Alternativa C — ✅ Correta ⟵ GABARITO

A histerectomia total com anexectomia bilateral é a conduta de escolha para hiperplasia endometrial complexa com atipia em mulher que não deseja gestação futura. A cirurgia remove a lesão e elimina o risco de progressão para adenocarcinoma de endométrio. A anexectomia bilateral é realizada por segurança oncológica, especialmente em paciente perimenopáusica obesa.

Alternativa D — ❌ Incorreta

Repetir a biópsia em 3 meses antes de qualquer conduta é um erro de conduta. O diagnóstico de hiperplasia atípica já foi estabelecido pela biópsia endometrial; repetir a biópsia sem tratar apenas atrasa a terapêutica definitiva e permite a progressão da lesão. A conduta deve ser imediata, com histerectomia.

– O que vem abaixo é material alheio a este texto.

(** What [detach_client] leaves of a client that was live. *)
Lemma detach_result c s x :
  base_wf s → attached_but None s → bound_but (Some c) s → client c s = Some x →
  ∃ s1, departing c [] s s1 ∧ relay_wf s1 ∧ (∀ i, cx_session x = Some i → dget (rl_by_session s) i = Some c) ∧
    detach_client env c s = (Ok tt, match cx_session x with Some i => drop_session i s1 | None => s1 end).
Proof.
  intros B A D Hx. destruct (leave_all c _ s _ (pop_departing c s x B A D Hx)) as (s1 & E & D1).
  exists s1. split; [done|]. split; [by eapply departed_wf|]. split; [intros i; by eapply wf_session|].
  unfold detach_client, mbind, M_bind, gets, modify. simpl. rewrite Hx. rewrite E. by destruct (cx_session x).
Qed.

Lemma detach_wf c s : base_wf s → attached_but None s → bound_but (Some c) s → relay_wf (detach_client env c s).2.
Proof.
  intros B A D. destruct (client c s) as [x|] eqn:Hx.
  - destruct (detach_result c s x B A D Hx) as (s1 & D1 & W1 & Hi & ->). simpl.
    destruct (cx_session x) as [i|]; [|done]. apply drop_session_wf; [done|]. intros d y Hd Hs.
    pose proof (wf_session s1 (wf_base s1 W1) d y i Hd Hs) as Hb. rewrite (dp_sessions _ _ _ _ D1), (Hi i eq_refl) in Hb.
    simplify_eq. by rewrite (dp_gone _ _ _ _ D1) in Hd.
  - unfold detach_client, mbind, M_bind, gets. simpl. rewrite Hx. simpl. split; [done..|].
    intros i d y _ Hi Hy. apply (D i d y); [|done|done]. intros [= ->]. by rewrite Hx in Hy.
Qed.
End detach.

(** ** The opening of a client *)

Section opening.
Context `{P : Primitives} (env : Env).

Lemma on_connection_wf remote s : relay_wf s → relay_wf (on_connection env remote s).2.
Proof.
  intros W. pose proof (wf_base s W) as B. unfold on_connection, connection_admitted, mbind, M_bind, gets, modify. simpl.
  destruct (lm_max_connections (rl_limits s) <=? Z.of_nat (length (rl_clients s))); [done|]. pose proof (take_token_used (lm_connect_rate (rl_limits s)) _ (ev_now env) (dget (rl_connect s) (host_of remote)) (wf_burst s B)) as Hb.
  destruct (take_token _ _ _ _) as [ok b] eqn:Ht. cbn [snd] in Hb.
  set (s1 := set_connect s (dset (rl_connect s) (host_of remote) b)).
  assert (W1 : relay_wf s1).
  { destruct B. apply wf_same with s; try done. simpl. split; [by apply dict_wf_dset|]. intros h b'. rewrite dget_dset.
    case_decide; [by intros [= <-]|apply wf_connect_bucket0]. }
  destruct ok; simpl; [|done]. destruct W1 as [B1 A1 D1].
  pose proof (wf_next s B) as Hn. remember (rl_next s + 1) as n eqn:En. set (x := mkContext remote NoConnection None [] 1 "").
  assert (Hfresh : client n s1 = None).
  { destruct (client n s1) eqn:E; [|done]. apply (wf_numbers _ B1) in E. simpl in E. lia. }
  assert (Hcl : ∀ d, dget (dset (rl_clients s) n x) d = if decide (n = d) then Some x else client d s1) by (intros d; by rewrite dget_dset).
  change (relay_wf (set_clients (set_next s1 n) (dset (rl_clients s) n x))). split.
  - apply base_clients.
    + destruct B1. split; try done; simpl in *; try lia.
      * intros c y Hy. destruct (wf_numbers0 c y Hy). lia.
      * intros i c Hi. destruct (wf_known0 i c Hi). split; [done|lia].
    + apply dict_wf_dset, (wf_clients s B).
    + intros c y Hy. rewrite Hcl in Hy. case_decide.
      * simplify_eq/=. split; [lia|]. split; [apply dict_wf_nil|done].
      * destruct (wf_numbers _ B1 c y Hy). split; [simpl in *; lia|]. split; [by eapply (wf_attachments _ B1)|].
        intros i. by eapply (wf_session _ B1).
  - intros d ch _. specialize (A1 d ch ltac:(done)). unfold attached_role in *. unfold client at 1. cbn [rl_clients set_clients].
    rewrite Hcl. case_decide as Hd; [|exact A1]. subst d. rewrite Hfresh in A1. exact A1.
  - intros i d y _ Hi Hy. unfold client in Hy. cbn [rl_clients set_clients] in Hy. rewrite Hcl in Hy. case_decide as Hd; [|by eapply D1].
    subst d. destruct (wf_known _ B1 i n Hi) as [_ H]. simpl in H. lia.
Qed.

Definition fresh (s : Relay) : Prop := dget (rg_objs (rl_registry s)) (ev_session_id env) = None.

Lemma fresh_unbound s c : relay_wf s → fresh s → dget (rl_by_session s) (ev_session_id env) ≠ Some c.
Proof. intros W Hf Hc. destruct (wf_known s (wf_base s W) _ _ Hc) as [[y Hy] _]. unfold fresh in Hf. congruence. Qed.

Lemma registered_known r x i : is_Some (dget (rg_objs r) i) → is_Some (dget (rg_objs (register_session r x)) i).
Proof. intros [y Hy]. simpl. rewrite dget_dset. case_decide; eauto. Qed.
(* ===== verification/RelayTheorems.v ===== *)
(** * What the relay guarantees

    The theorems on [transport/relay/server.py]: its invariant, who is sent
    what, the isolation of clients, its use of the authorities, the
    end of a client, the redemption of a group invite, the brakes. *)

From S2P Require Import Prelude Text Utf8 Primitives Ids Events GroupAuthority GroupInvariant GroupSpec Invites Json ChannelFrames RelayPackets RelayState RelayPacketTheorems RelayServer RelayEffects RelaySteps RelayInvariant.

Open Scope Z_scope.

(** ** The invariant *)

(** C6: The relay stays consistent: in every state it can reach, whatever
    clients connect, send, raise or vanish in between, a channel has one or
    two members, and they are exactly the live clients that are attached to it,
    with the same role; the session of a live client leads back to it in the
    session table, and a session that leads to a live client is its own; a
    session has at most four membership operations in its window, and no bucket
    of a brake holds more than its burst. *)
Theorem relay_stays_consistent `{P : Primitives} s :
  relay_reachable s →
  (∀ ch ms, dget (rl_channels s) ch = Some ms → dict_wf ms ∧ (1 <= length ms <= 2)%nat) ∧
  (∀ ch c role, (∃ ms, dget (rl_channels s) ch = Some ms ∧ dget ms c = Some role) ↔
     (∃ x, client c s = Some x ∧ dget (cx_attachments x) ch = Some role)) ∧
  (∀ c x i, client c s = Some x → cx_session x = Some i ↔ dget (rl_by_session s) i = Some c) ∧
  (∀ i w, dget (rl_windows s) i = Some w → (length w <= 4)%nat) ∧
  (∀ k b, dget (rl_forward s) k = Some b → b.1 < 20 * MICRO) ∧
  (∀ h b, dget (rl_connect s) h = Some b → b.1 < lm_connect_burst (rl_limits s) * MICRO).
Proof.
  intros [B A D]%reachable_wf. split; [by destruct B|]. split.
  { intros ch c role. specialize (A c ch ltac:(done)). unfold member_role, attached_role in A.
    split; intros (y & H1 & H2); rewrite H1 in A; simpl in A; rewrite H2 in A; [symmetry in A|]; by apply bind_Some in A. }
  split; [|by destruct B]. intros c x i Hx. split; [by apply (wf_session s B)|]. intros Hi. by apply (D i c x).
Qed.

(** ** Who is sent what *)

(** The packets an event puts on the wire, each to whom may have it. *)
Definition extends (env : Env) (e : event) (s : Relay) : relation Relay := λ s1 s2,
  ∃ l, rl_wire s2 = rl_wire s1 ++ l ∧
    Forall (λ x, entitled e s x.1 x.2 ∧ ev_up env x.1 = true ∧ is_ok (encode_packet x.2) = true) l.

#[export] Instance extends_preorder env e s : PreOrder (extends env e s).
Proof.
  split.
  - intros s1. exists []. by rewrite app_nil_r.
  - intros s1 s2 s3 (l1 & E1 & H1) (l2 & E2 & H2). exists (l1 ++ l2). rewrite E2, E1, <- app_assoc.
    split; [done|]. by apply Forall_app.
Qed.

Lemma extends_wire env e s s1 s2 : rl_wire s2 = rl_wire s1 → extends env e s s1 s2.
Proof. intros H. exists []. by rewrite H, app_nil_r. Qed.

Lemma alter_client_wire f c s : rl_wire (alter_client f c s) = rl_wire s.
Proof. by destruct (alter_client_eq f c s) as (l & -> & _). Qed.

(** What an effect does to the wire. *)
Lemma effect_wire `{P : Primitives} env who permitted s s' :
  effect env who permitted s s' →
  rl_wire s' = rl_wire s ∨
  ∃ d p, rl_wire s' = rl_wire s ++ [(d, p)] ∧ permitted s d p ∧ ev_up env d = true ∧ is_ok (encode_packet p) = true.
Proof.
  intros [d p Hc Hu Hok Hp|call|call _|x|group session|session|i|c ch role _|c ch ms _ _ _|c _| ]; try (by left).
  - right. by exists d, p.
  - left. unfold forward_rate_allowed. by destruct (take_token _ _ _ _).
  - left. unfold event_rate_allowed. by case_match.
  - left. unfold attach_membership. case_match; [|done]. cbn [snd]. by rewrite alter_client_wire.
  - left. unfold without_member. case_decide; simpl; by rewrite alter_client_wire.
  - left. by rewrite alter_client_wire.
  - left. unfold prune_connect_tokens, modify. simpl. by case_match.
Qed.
Lemma leaves_wf i m m' : leaves i m m' → conn_wf m → legal DISCONNECTED (cm_history m') (cm_state m') → shape m' → conn_wf m'.
Proof.
  intros [El En] [Hl Hd Hi Ho Hs] Hl' Hs'. split; [done|rewrite El; by apply dict_wf_dpop| | |done].
  - intros j q. rewrite El, En, dget_dpop by done. case_decide; [done|apply Hi].
  - intros j k. rewrite !(tries_pop m' _ _ _ Hd El). intros [_ Tj] [_ Tk]. by apply Ho.
Qed.

(** Only the state changed. *)
Lemma state_wf m m' : cm_loops m' = cm_loops m → cm_next_loop m' = cm_next_loop m → conn_wf m →
  legal DISCONNECTED (cm_history m') (cm_state m') → shape m' → conn_wf m'.
Proof.
  intros El En [Hl Hd Hi Ho Hs] Hl' Hs'. split; [done| | | |done]; unfold tries; rewrite El, ?En; done.
Qed.

(** Solves [state_wf] in the usual case. *)
Ltac restate m :=
  apply (state_wf m); try done; simpl; try legal_solve;
  try match goal with E : cm_state _ = _ |- _ => first [by rewrite E | unfold shape; simpl; by rewrite E] end;
  try (split; [done|]; split; assumption).

Lemma tries_same m m' i : cm_loops m' = cm_loops m → tries m' i ↔ tries m i.
Proof. intros E. unfold tries. by rewrite E. Qed.

(** *** Every step keeps it *)

Lemma open_wf m : conn_wf m → conn_wf (open m).2.
Proof.
  intros W. unfold open. case_decide as E; [|done]. pose proof (cw_legal m W) as Hl. pose proof (cw_shape m W) as Hs.
  unfold shape in Hs. rewrite E in Hs, Hl. destruct Hs as (_ & _ & Ht). unfold andthen at 1. rewrite transition_ok by allowed.
  restate m.
Qed.

Lemma open_dialed_wf m : conn_wf m → conn_wf (open_dialed m).2.
Proof. intros W. unfold open_dialed. repeat case_match; try done. by apply (core_wf m). Qed.

Lemma opening_state m t : conn_wf m → cm_opening m = Some t →
  cm_state m = CONNECTING ∧ cm_close_requested m = false ∧ (∀ i, ¬ tries m i) ∨ cm_state m = CLOSED.
Proof. intros W E. pose proof (cw_shape m W) as Hs. unfold shape in Hs. destruct (cm_state m); naive_solver. Qed.

Lemma open_ended_wf m : conn_wf m → conn_wf (open_timed_out m).2 ∧ conn_wf (open_failed m).2.
Proof.
  intros W. unfold open_timed_out, open_failed. destruct (cm_opening m) as [t|] eqn:E; [|done].
  unfold andthen at 1 5, always. set (m1 := set_opening _ None).
  destruct (opening_state m t W E) as [(Es & Hc & Ht) | Es]; pose proof (cw_legal m W) as Hl; rewrite Es in Hl.
  - unfold andthen. rewrite !transition_ok by allowed. split; restate m.
  - unfold andthen, transition. assert (Es1 : cm_state m1 = CLOSED) by done. rewrite Es1, !decide_False by apply not_elem_of_nil.
    split; restate m.
Qed.

(** A transport that passed its handshake becomes the connection, unless the
    manager was closed. *)
Lemma connected_eq t m : CONNECTED ∈ allowed_transitions (cm_state m) →
  connected t m = (Ok tt, set_state (set_counts (set_transport m (Some t)) (cm_connects m) (cm_successes m + 1) (cm_retries m)) CONNECTED).
Proof. intros H. unfold connected, andthen, always. by rewrite transition_ok. Qed.
Lemma connected_closed t m : cm_state m = CLOSED →
  connected t m = (Err IllegalTransition, set_counts (set_transport m (Some t)) (cm_connects m) (cm_successes m + 1) (cm_retries m)).
Proof. intros H. unfold connected, andthen, always, transition. simpl. rewrite H. by rewrite decide_False by apply not_elem_of_nil. Qed.

Lemma open_connected_wf m : conn_wf m → conn_wf (open_connected m).2.
Proof.
  intros W. unfold open_connected. destruct (cm_opening m) as [t|] eqn:E; [|done]. case_match; [|done].
  unfold andthen at 1, always at 1. destruct (opening_state m t W E) as [(Es & Hc & Ht) | Es]; pose proof (cw_legal m W) as Hl; rewrite Es in Hl; unfold andthen.
  - rewrite connected_eq by allowed. restate m.
  - rewrite connected_closed by done. restate m.
Qed.

Lemma shape_core m m' : shape m → cm_state m' = cm_state m → cm_opening m' = cm_opening m → cm_close_requested m' = cm_close_requested m →
  (∀ i, tries m' i ↔ tries m i) → shape m'.
Proof.
  unfold shape. intros Hs -> -> -> Ht. destruct (cm_state m); try done; destruct Hs as (? & ? & Hs); (split; [done|]; split; [done|]).
  1-2,4: intros i; rewrite Ht; apply Hs. destruct Hs as [i Hi]. exists i. by apply Ht.
Qed.

(** A run that is in no attempt ends. *)
Lemma end_loop_wf i m : conn_wf m → ¬ tries m i → conn_wf (end_loop i m).
Proof.
  intros W Hi. pose proof (cw_loops m W) as Hd. apply (leaves_wf i m); try done; [apply W|]. apply (shape_core m); try done; [apply W|].
  intros j. rewrite (tries_pop (end_loop i m) (cm_loops m) i j Hd eq_refl). split; [by intros [_ ?]|].
  intros Hj. split; [|done]. by intros ->.
Qed.

Lemma on_connected_wf w ok m : conn_wf m → conn_wf (on_connected w ok m).2.
Proof.
  intros W. unfold on_connected. destruct (welcoming m w) as [t|] eqn:E; [|done].
  assert (W1 : conn_wf (waited w m)).
  { destruct w as [t'|i]; [by apply (core_wf m)|]. apply end_loop_wf; [done|]. intros (p & Hp & Ha). simpl in E. by rewrite Hp in E; destruct p. }
  destruct ok; [|done]. by apply (core_wf (waited w m)).
Qed.

Lemma reader_begins_wf r m : conn_wf m → conn_wf (reader_begins r m).2.
Proof. intros W. unfold reader_begins. repeat case_match; try done; by apply (core_wf m). Qed.

(** Only the list of open transports may differ. *)
Lemma closed_transport m : ∃ o, match cm_transport m with Some t => close_transport t m | None => m end = set_open m o.
Proof. destruct (cm_transport m); [by eexists|]. exists (cm_open m). by destruct m. Qed.

Lemma new_loop_wf m : conn_wf m → conn_wf (new_loop m Starting).
Proof.
  intros W. pose proof W as [Hl Hd Hi Ho Hs].
  assert (Hn : dget (cm_loops m) (cm_next_loop m) = None).
  { destruct (dget _ _) eqn:E; [|done]. apply Hi in E. lia. }
  assert (Ht : ∀ j, tries (new_loop m Starting) j ↔ tries m j).
  { intros j. rewrite (tries_set (new_loop m Starting) (cm_loops m) (cm_next_loop m) Starting j eq_refl). unfold tries. split; [naive_solver|].
    intros (q & Hq & Ha). right. split; [|eauto]. intros ->. congruence. }
  split; simpl; [done|by apply dict_wf_dset| | |].
  - intros j q. rewrite dget_dset. case_decide; [intros _; lia|]. intros Hq%Hi. lia.
  - intros j k. rewrite !Ht. apply Ho.
  - by apply (shape_core m).
Qed.

(** The part of [_handle_unexpected_close] up to its choice. *)
Definition lost_transport (m : Manager) (o : list nat) : Manager :=
  if decide (cm_state m = CONNECTED) then set_state (set_open m o) DISCONNECTED else set_open m o.

Lemma unexpected_close_eq m : ∃ o, let m1 := lost_transport m o in
  (handle_unexpected_close m).2 =
    if ((0 <? cm_attempts m)%nat && negb (cm_close_requested m))%bool then set_task (new_loop m1 Starting) (Some (cm_next_loop m))
    else set_close (if decide (cm_state m1 = DISCONNECTED) then set_state m1 CLOSED else m1) (cm_close_requested m) true.
Proof.
  unfold handle_unexpected_close, andthen at 1, always at 1. destruct (closed_transport m) as [o ->]. exists o. cbv zeta.
  unfold andthen at 1, lost_transport. change (cm_state (set_open m o)) with (cm_state m). case_decide as Es.
  - rewrite transition_ok by allowed. cbn [cm_attempts cm_close_requested set_state set_open]. case_match; [done|].
    unfold andthen, always. rewrite (decide_True (P := cm_state (set_state _ _) = _)) by done. by rewrite transition_ok by allowed.
  - cbn [cm_attempts cm_close_requested set_open]. case_match; [done|]. unfold andthen, always.
    change (cm_state (set_open m o)) with (cm_state m). case_decide as Ed; [|done]. by rewrite transition_ok by allowed.
Qed.

Lemma lost_transport_wf m o : conn_wf m → conn_wf (lost_transport m o).
Proof.
  intros W. unfold lost_transport. case_decide as Es; [|by apply (core_wf m)].
  pose proof (cw_legal m W) as Hl. pose proof (cw_shape m W) as Hs. unfold shape in Hs. rewrite Es in Hs, Hl.
  restate m.
Qed.

Lemma closes_wf m requested event : conn_wf m → CLOSED ∈ allowed_transitions (cm_state m) → conn_wf (set_close (set_state m CLOSED) requested event).
Proof. intros W H. apply (state_wf m); try done. simpl. eapply legal_snoc; [apply W|done]. Qed.

Lemma unexpected_close_wf m : conn_wf m → conn_wf (handle_unexpected_close m).2.
Proof.
  intros W. destruct (unexpected_close_eq m) as [o ->]. pose proof (lost_transport_wf m o W) as W1. cbv zeta. case_match.
  - eapply core_wf; [|by apply new_loop_wf, W1]. done.
  - case_decide as Es; [apply closes_wf; [done|allowed]|]. apply (core_wf (lost_transport m o)); [|done].
    unfold lost_transport in *. by case_decide.
Qed.

Lemma reader_ended_wf r lost m : conn_wf m → conn_wf (reader_ended r lost m).2.
Proof.
  intros W. unfold reader_ended. destruct (dget (cm_readers m) r) as [[t|]|]; try done. set (m1 := end_reader r _).
  assert (W1 : conn_wf m1) by (apply (core_wf m); [by destruct lost|done]). case_match; [done|]. by apply unexpected_close_wf.
Qed.

(** [_reconnect_loop] when no attempt is left. *)
Definition exhausted (i : nat) (m : Manager) : Manager :=
  let m1 := end_loop i m in
  set_close (if decide (cm_state m = RECONNECTING) then set_state (set_state m1 DISCONNECTED) CLOSED else m1) (cm_close_requested m) true.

Alternativa E — ❌ Incorreta

Inserir DIU hormonal (SIU-LNG) e manter seguimento anual é tratamento para hiperplasia sem atipia ou para mulheres com atipia que desejam preservar a fertilidade. A paciente não deseja gestação, e a atipia confere alto risco de malignidade. O DIU hormonal não é tratamento definitivo para hiperplasia atípica em mulher que não deseja mais engravidar.

Gabarito: letra C — histerectomia total com anexectomia bilateral é a conduta correta para hiperplasia endometrial complexa com atipia em paciente que não deseja gestação futura.